В тесной вонючей клетке, нагую, спелёнутую вплавившейся в кожу железной сетью, меня привезли к городской ратуше, чтобы снова судить, снова возвести на костёр, а может, подвергнуть иной казни – жестокость человеческая безгранична, уж мне ли этого не знать. Лёжа в холодной сырой темнице, привыкнув к боли, тягучей, назойливой, шипящей речными полозами, я тихо плакала от отчаяния и страха. Страха смерти. Не той смерти, что приходит с жаром костра и рассеивается с рассветом, как ночной кошмар, а смерти безвозвратной, вечной, необратимой. Сейчас она грозила по-настоящему, её ледяные руки уже сомкнулись на моём сердце – вот-вот лопнет кожа, брызнет алым и острые, словно когти хищной птицы, пальцы вырвут его из разверстой окровавленной груди.

Наконец спасительный сон окутал моё измученное тело, я с благодарностью приняла сгущающуюся тьму, впустила её под веки, позволила окутать меня тёмным пушистым облаком, укрыть от боли и бессмысленных теперь дум. Утром – смерть, сейчас же моё время, время отрешения от всего сущего, успокоение мятущейся души, предсмертное утешение, последнее и оттого бесценное.

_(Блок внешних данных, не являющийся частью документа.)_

Definition validate_retention_record (object_key : ObjectKey) (r : CheckpointRetentionRecordV1) :
    result CheckpointPublishError unit :=
  let version := nat_to_string (rt_checkpoint_version r) in
  _ ← fail_if (negb (retention_validate_schema r))
    (invalid_key ("unsupported checkpoint retention schema version " +:+ nat_to_string (rt_schema_version r)));
  _ ← fail_if (bool_decide (object_key <> checkpoint_retention_record (rt_checkpoint_version r)))
    (invalid_key ("checkpoint retention key " +:+ quoted_key object_key +:+
      " does not match body checkpoint " +:+ version));
  _ ← fail_if (bool_decide (rt_manifest_key r <> checkpoint_manifest (rt_checkpoint_version r)))
    (invalid_key ("checkpoint retention manifest key " +:+ quoted_key (rt_manifest_key r) +:+
      " does not match checkpoint " +:+ version));
  _ ← map_err KeyFailure (garbage_collection_run (rt_gc_run_id r));
  Ok tt.

Definition same_retention_causal_fields (l r : CheckpointRetentionRecordV1) : bool :=
  (rt_schema_version l =? rt_schema_version r) && (rt_checkpoint_version l =? rt_checkpoint_version r) &&
  bool_decide (rt_manifest_key l = rt_manifest_key r) &&
  String.eqb (rt_manifest_digest l) (rt_manifest_digest r) &&
  String.eqb (rt_gc_run_id l) (rt_gc_run_id r) && bool_decide (rt_policy l = rt_policy r) &&
  bool_decide (rt_retained_manifest_versions l = rt_retained_manifest_versions r) &&
  bool_decide (rt_deleted_candidate_keys l = rt_deleted_candidate_keys r).

(** One status exists, so two statuses are equal. *)
Definition same_lifecycle_causal_fields (l r : CheckpointLifecycleRecord) : bool :=
  (lc_schema_version l =? lc_schema_version r) && (lc_checkpoint_version l =? lc_checkpoint_version r) &&
  bool_decide (lc_manifest_key l = lc_manifest_key r) &&
  String.eqb (lc_manifest_digest l) (lc_manifest_digest r) &&
  match lc_status l, lc_status r with Published, Published => true end.

Definition same_gc_transition_causal_fields (l r : CheckpointGcTransitionRecordV1) : bool :=
  (gt_schema_version l =? gt_schema_version r) && (gt_checkpoint_version l =? gt_checkpoint_version r) &&
  String.eqb (gt_transition_id l) (gt_transition_id r) &&
  bool_decide (gt_manifest_key l = gt_manifest_key r) &&
  String.eqb (gt_manifest_digest l) (gt_manifest_digest r) &&
  match gt_transition l, gt_transition r with PayloadReleased, PayloadReleased => true end &&
  String.eqb (gt_gc_run_id l) (gt_gc_run_id r) && bool_decide (gt_gc_run_key l = gt_gc_run_key r) &&
  String.eqb (gt_gc_run_digest l) (gt_gc_run_digest r) &&
  bool_decide (gt_retention_record_key l = gt_retention_record_key r) &&
  String.eqb (gt_retention_record_digest l) (gt_retention_record_digest r) &&
  bool_decide (gt_retained_manifest_versions l = gt_retained_manifest_versions r) &&
  bool_decide (gt_released_payload_keys l = gt_released_payload_keys r) &&
  String.eqb (gt_emitter l) (gt_emitter r).

Definition gc_transition_matches_retention_record
    (t : CheckpointGcTransitionRecordV1) (r : CheckpointRetentionRecordV1) : bool :=
  (gt_checkpoint_version t =? rt_checkpoint_version r) &&
  bool_decide (gt_manifest_key t = rt_manifest_key r) &&
  String.eqb (gt_manifest_digest t) (rt_manifest_digest r) &&
  String.eqb (gt_gc_run_id t) (rt_gc_run_id r) &&
  bool_decide (gt_retained_manifest_versions t = rt_retained_manifest_versions r) &&
  bool_decide (gt_released_payload_keys t = rt_deleted_candidate_keys r).

Definition checkpoint_gc_transition_id_for_gc_run (run_id : string) : result ObjectKeyError string :=
  _ ← garbage_collection_run run_id;
  Ok ("gc-retired-" +:+ run_id).

Definition checkpoint_admin_record_digest (label : string) (body : bytes) : string :=
  sha256_text (as_bytes label ++ [0] ++ body).

Definition retention_conflict_error (checkpoint_version : Z) : CheckpointPublishError :=
  invalid_key ("checkpoint retention record already exists with different causal fields for checkpoint " +:+
    nat_to_string checkpoint_version).

Definition kind_debug (kind : GarbageCollectionCandidateKind) : string :=
  match kind with RawStateObject => "RawStateObject" | OutputObjectKind => "OutputObject" end.

Definition candidate_kind_matches (object_key : ObjectKey) (_ : unit) (c : GarbageCollectionCandidate) :
    result CheckpointPublishError unit :=
  fail_if (negb (matches_key (gc_kind c) (gc_object_key c)))
    (InvalidGarbageCollectionRunEvidence object_key
      ("candidate kind " +:+ kind_debug (gc_kind c) +:+ " does not match object key " +:+
        quoted_key (gc_object_key c))).

Definition candidate_planned (object_key : ObjectKey) (plan : GarbageCollectionPlan) (_ : unit)
    (c : GarbageCollectionCandidate) : result CheckpointPublishError unit :=
  fail_if (bool_decide (c ∉ candidates plan))
    (InvalidGarbageCollectionRunEvidence object_key
      ("report candidate " +:+ quoted_key (gc_object_key c) +:+ " is not in the recorded plan")).

Definition validate_garbage_collection_run_evidence (object_key : ObjectKey) (expected_run_id : string)
    (run : GarbageCollectionRunV1) : result CheckpointPublishError unit :=
  let reported := deleted (gr_report run) ++ skipped (gr_report run) in
  _ ← fail_if (negb (gr_schema_version run =? GC_RUN_SCHEMA_VERSION))
    (InvalidGarbageCollectionRunEvidence object_key
      ("unsupported schema_version " +:+ nat_to_string (gr_schema_version run) +:+ ", expected " +:+
        nat_to_string GC_RUN_SCHEMA_VERSION));
  _ ← fail_if (negb (String.eqb (gr_run_id run) expected_run_id))
    (InvalidGarbageCollectionRunEvidence object_key
      ("run_id " +:+ gr_run_id run +:+ " does not match requested run_id " +:+ expected_run_id));
  _ ← fail_if (retain_latest_manifests (gr_policy run) =? 0)%nat
    (InvalidGarbageCollectionRunEvidence object_key "retain_latest_manifests must be greater than zero");
  _ ← try_fold (candidate_kind_matches object_key) tt (candidates (gr_plan run) ++ reported);
  try_fold (candidate_planned object_key (gr_plan run)) tt reported.

(** * Reading the records *)

Definition read_checkpoint_lifecycle_record (checkpoint_version : Z) : publishing CheckpointLifecycleRecord :=
  let object_key := checkpoint_lifecycle_record checkpoint_version in
  body ←! fetch (as_str object_key);
  record ←! lift (ok_or JsonFailure (lifecycle_from_slice body));
  _ ←! lift (validate_lifecycle_record object_key record);
  lift (Ok record).

Definition read_checkpoint_retention_record (checkpoint_version : Z) : publishing CheckpointRetentionRecordV1 :=
  let object_key := checkpoint_retention_record checkpoint_version in
  body ←! fetch (as_str object_key);
  record ←! lift (ok_or JsonFailure (retention_from_slice body));
  _ ←! lift (validate_retention_record object_key record);
  lift (Ok record).

Definition of_transition (r : CheckpointGcTransitionRecordV1) : string :=
  " for checkpoint " +:+ nat_to_string (gt_checkpoint_version r) +:+ " transition " +:+ gt_transition_id r.

Definition read_checkpoint_gc_transition_record (checkpoint_version : Z) (transition_id : string) :
    publishing CheckpointGcTransitionRecordV1 :=
  object_key ←! lift (map_err KeyFailure (checkpoint_gc_transition_record checkpoint_version transition_id));
  body ←! fetch (as_str object_key);
  record ←! lift (ok_or JsonFailure (gc_transition_from_slice body));
  _ ←! lift (validate_gc_transition_record object_key record);
  manifest_bytes ←! fetch (as_str (gt_manifest_key record));
  _ ←! lift (fail_if (negb (String.eqb (gt_manifest_digest record) (manifest_digest manifest_bytes)))
    (invalid_key ("checkpoint GC transition manifest digest mismatch" +:+ of_transition record +:+
      ": expected " +:+ manifest_digest manifest_bytes +:+ ", actual " +:+ gt_manifest_digest record)));
  gc_run_bytes ←! fetch (as_str (gt_gc_run_key record));
  let expected_gc_run_digest := checkpoint_admin_record_digest "velorix.gc-run.v1" gc_run_bytes in
  _ ←! lift (fail_if (negb (String.eqb (gt_gc_run_digest record) expected_gc_run_digest))
    (invalid_key ("checkpoint GC transition run digest mismatch" +:+ of_transition record +:+
      ": expected " +:+ expected_gc_run_digest +:+ ", actual " +:+ gt_gc_run_digest record)));
  run ←! lift (ok_or JsonFailure (gc_run_from_slice gc_run_bytes));
  _ ←! lift (validate_garbage_collection_run_evidence (gt_gc_run_key record) (gt_gc_run_id record) run);
  retention_record_bytes ←! fetch (as_str (gt_retention_record_key record));
  let expected_retention_digest :=
    checkpoint_admin_record_digest "velorix.checkpoint-retention.v1" retention_record_bytes in
  _ ←! lift (fail_if (negb (String.eqb (gt_retention_record_digest record) expected_retention_digest))
    (invalid_key ("checkpoint GC transition retention digest mismatch" +:+ of_transition record +:+
      ": expected " +:+ expected_retention_digest +:+ ", actual " +:+ gt_retention_record_digest record)));
  retention_record ←! lift (ok_or JsonFailure (retention_from_slice retention_record_bytes));
  _ ←! lift (validate_retention_record (gt_retention_record_key record) retention_record);
  _ ←! lift (fail_if (negb (gc_transition_matches_retention_record record retention_record))
    (invalid_key ("checkpoint GC transition causal fields do not match retention record" +:+
      of_transition record)));
  lift (Ok record).

Definition read_checkpoint_recovery_transition_record (checkpoint_version : Z) (transition_id : string) :
    publishing CheckpointRecoveryTransitionRecordV1 :=
  object_key ←! lift (map_err KeyFailure
    (checkpoint_recovery_transition_record checkpoint_version transition_id));
  body ←! fetch (as_str object_key);
  record ←! lift (ok_or JsonFailure (recovery_from_slice body));
  _ ←! lift (validate_recovery_transition_record object_key record);
  manifest_bytes ←! fetch (as_str (rv_manifest_key record));
  _ ←! lift (fail_if (negb (String.eqb (rv_manifest_digest record) (manifest_digest manifest_bytes)))
    (invalid_key ("checkpoint recovery transition manifest digest mismatch for checkpoint " +:+
      nat_to_string (rv_checkpoint_version record) +:+ " transition " +:+ rv_transition_id record +:+
      ": expected " +:+ manifest_digest manifest_bytes +:+ ", actual " +:+ rv_manifest_digest record)));
  lift (Ok record).

Definition read_latest_candidate_marker : prog (option LatestCandidateMarker) :=
  bind (request (Get (as_str checkpoint_latest_candidate_marker))) (fun r =>
    Ret (match r with Ok body => marker_from_slice body | Err _ => None end)).

Definition read_published_checkpoint_manifest (version : Z) : publishing CheckpointManifest :=
  let key := checkpoint_manifest version in
  manifest_bytes ←! fetch (as_str key);
  manifest ←! lift (decode_manifest key manifest_bytes);
  _ ←! lift (fail_if (negb (checkpoint_version manifest =? version))
    (invalid_key ("checkpoint manifest key version " +:+ nat_to_string version +:+
      " does not match body version " +:+ nat_to_string (checkpoint_version manifest))));
  _ ←! validate_parent_manifest_visible manifest;
  _ ←! validate_state_objects_exist manifest;
  _ ←! validate_output_objects_exist manifest;
  lifecycle ←! read_checkpoint_lifecycle_record version;
  let expected_digest := manifest_digest manifest_bytes in
  _ ←! lift (match lc_status lifecycle with Published => Ok tt end);
  _ ←! lift (fail_if (negb (String.eqb (lc_manifest_digest lifecycle) expected_digest))
    (invalid_key ("checkpoint lifecycle manifest digest mismatch for checkpoint " +:+ nat_to_string version +:+
      ": expected " +:+ expected_digest +:+ ", actual " +:+ lc_manifest_digest lifecycle)));
  lift (Ok manifest).

(** * Recovery transitions *)

Definition write_checkpoint_recovery_transition_record_with_id (version : Z) (transition_id : string)
    (recovery_mode : CheckpointRecoveryMode) (replay_checkpoint_count replayed_batch_count : Z) :
    publishing CheckpointRecoveryTransitionRecordV1 :=
  manifest_bytes ←! fetch (as_str (checkpoint_manifest version));
  manifest ←! read_published_checkpoint_manifest version;
  bind marker_updated_at_now (fun recovered_at =>
    let record := recovery_for_manifest manifest manifest_bytes transition_id recovery_mode
      replay_checkpoint_count replayed_batch_count recovered_at in
    object_key ←! lift (map_err KeyFailure
      (checkpoint_recovery_transition_record version (rv_transition_id record)));
    body ←! lift (ok_or JsonFailure (recovery_to_vec record));
    bind (request (PutCreate (as_str object_key) body)) (fun r =>
      lift (match r with
            | Ok _ => Ok record
            | Err AlreadyExists => Err (CheckpointRecoveryTransitionAlreadyExists object_key)
            | Err e => Err (ObjectStoreFailure e)
            end))).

Я не хотела умирать, только не сейчас, когда я смирилась с Божьим промыслом и доверила Всемогущему свою жизнь и свою судьбу, но что-то изменить было уже не в моих силах. Всё, что мне оставалось теперь – это призывать единственную свою надежду, Миррею, в бесплотном уповании, что услышит она мой безмолвный крик и придёт, примчится, позабудет хоть на миг моё давнее тяжкое грехопадение и спасёт беспечную глупую маленькую ведьму.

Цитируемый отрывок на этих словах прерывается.